- [TASK OBJECTIVE]
Take the records below and write them out again exactly.

- [EXTRACTED ENTRIES]

Lemma uint_roundtrip_witness :
  exists text, appends (fun to => apk_blob_push_uint to 1234 10) text /\
  apk_blob_pull_uint (text ++ bs "-r0") 10 = (1234, bs "-r0").
Proof. apply (uint_roundtrip 10 1234 (bs "-r0")); [lia|lia|right; vm_compute; discriminate]. Defined.

Lemma hexdump_appends l : appends (fun to => apk_blob_push_hexdump to l) (hexdump l).
Proof.
  intros [w|]; [|done]. unfold apk_blob_push_hexdump, apk_blob_push_blob.
  by rewrite zlen_hexdump.
Qed.

(** A hexadecimal dump of any byte string is decoded back to it, and the text after it is
    left untouched. *)
Theorem hexdump_roundtrip l rest to :
  bytes_ok l -> zlen to = zlen l ->
  appends (fun to => apk_blob_push_hexdump to l) (hexdump l) /\
  apk_blob_pull_hexdump (Some (hexdump l ++ rest)) to = Some (Some rest, l).
Proof.
  intros Hl Ht. split; [apply hexdump_appends|by apply pull_hexdump_dump].
Qed.

Lemma hexdump_roundtrip_witness :
  apk_blob_pull_hexdump (Some (hexdump [0; 255; 16] ++ bs "zz")) [0; 0; 0]
  = Some (Some (bs "zz"), [0; 255; 16]).
Proof.
  apply (hexdump_roundtrip [0; 255; 16] (bs "zz") [0; 0; 0]);
    [repeat constructor; unfold byte_ok; lia|reflexivity].
Defined.

(** Base64 text of any byte string, of a length that is a multiple of three or not, is
    decoded back to it, and the text after it is left untouched. *)
Theorem base64_roundtrip l rest to :
  bytes_ok l -> zlen to = zlen l ->
  appends (fun to => apk_blob_push_base64 to l) (b64_dump l) /\
  apk_blob_pull_base64 (Some (b64_dump l ++ rest)) to = Some (Some rest, l).
Proof.
  intros Hl Ht. split; [|by apply pull_base64_dump].
  intros [w|]; [|done]. unfold apk_blob_push_base64, apk_blob_push_blob.
  by rewrite zlen_b64_dump.
Qed.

- [SOLVED EXERCISE]
Lemma uint_roundtrip_witness :
  exists text, appends (fun to => apk_blob_push_uint to 1234 10) text /\
  apk_blob_pull_uint (text ++ bs "-r0") 10 = (1234, bs "-r0").
Proof. apply (uint_roundtrip 10 1234 (bs "-r0")); [lia|lia|right; vm_compute; discriminate]. Defined.

Lemma hexdump_appends l : appends (fun to => apk_blob_push_hexdump to l) (hexdump l).
Proof.
  intros [w|]; [|done]. unfold apk_blob_push_hexdump, apk_blob_push_blob.
  by rewrite zlen_hexdump.
Qed.

(** A hexadecimal dump of any byte string is decoded back to it, and the text after it is
    left untouched. *)
Theorem hexdump_roundtrip l rest to :
  bytes_ok l -> zlen to = zlen l ->
  appends (fun to => apk_blob_push_hexdump to l) (hexdump l) /\
  apk_blob_pull_hexdump (Some (hexdump l ++ rest)) to = Some (Some rest, l).
Proof.
  intros Hl Ht. split; [apply hexdump_appends|by apply pull_hexdump_dump].
Qed.

Lemma hexdump_roundtrip_witness :
  apk_blob_pull_hexdump (Some (hexdump [0; 255; 16] ++ bs "zz")) [0; 0; 0]
  = Some (Some (bs "zz"), [0; 255; 16]).
Proof.
  apply (hexdump_roundtrip [0; 255; 16] (bs "zz") [0; 0; 0]);
    [repeat constructor; unfold byte_ok; lia|reflexivity].
Defined.

(** Base64 text of any byte string, of a length that is a multiple of three or not, is
    decoded back to it, and the text after it is left untouched. *)
Theorem base64_roundtrip l rest to :
  bytes_ok l -> zlen to = zlen l ->
  appends (fun to => apk_blob_push_base64 to l) (b64_dump l) /\
  apk_blob_pull_base64 (Some (b64_dump l ++ rest)) to = Some (Some rest, l).
Proof.
  intros Hl Ht. split; [|by apply pull_base64_dump].
  intros [w|]; [|done]. unfold apk_blob_push_base64, apk_blob_push_blob.
  by rewrite zlen_b64_dump.
Qed.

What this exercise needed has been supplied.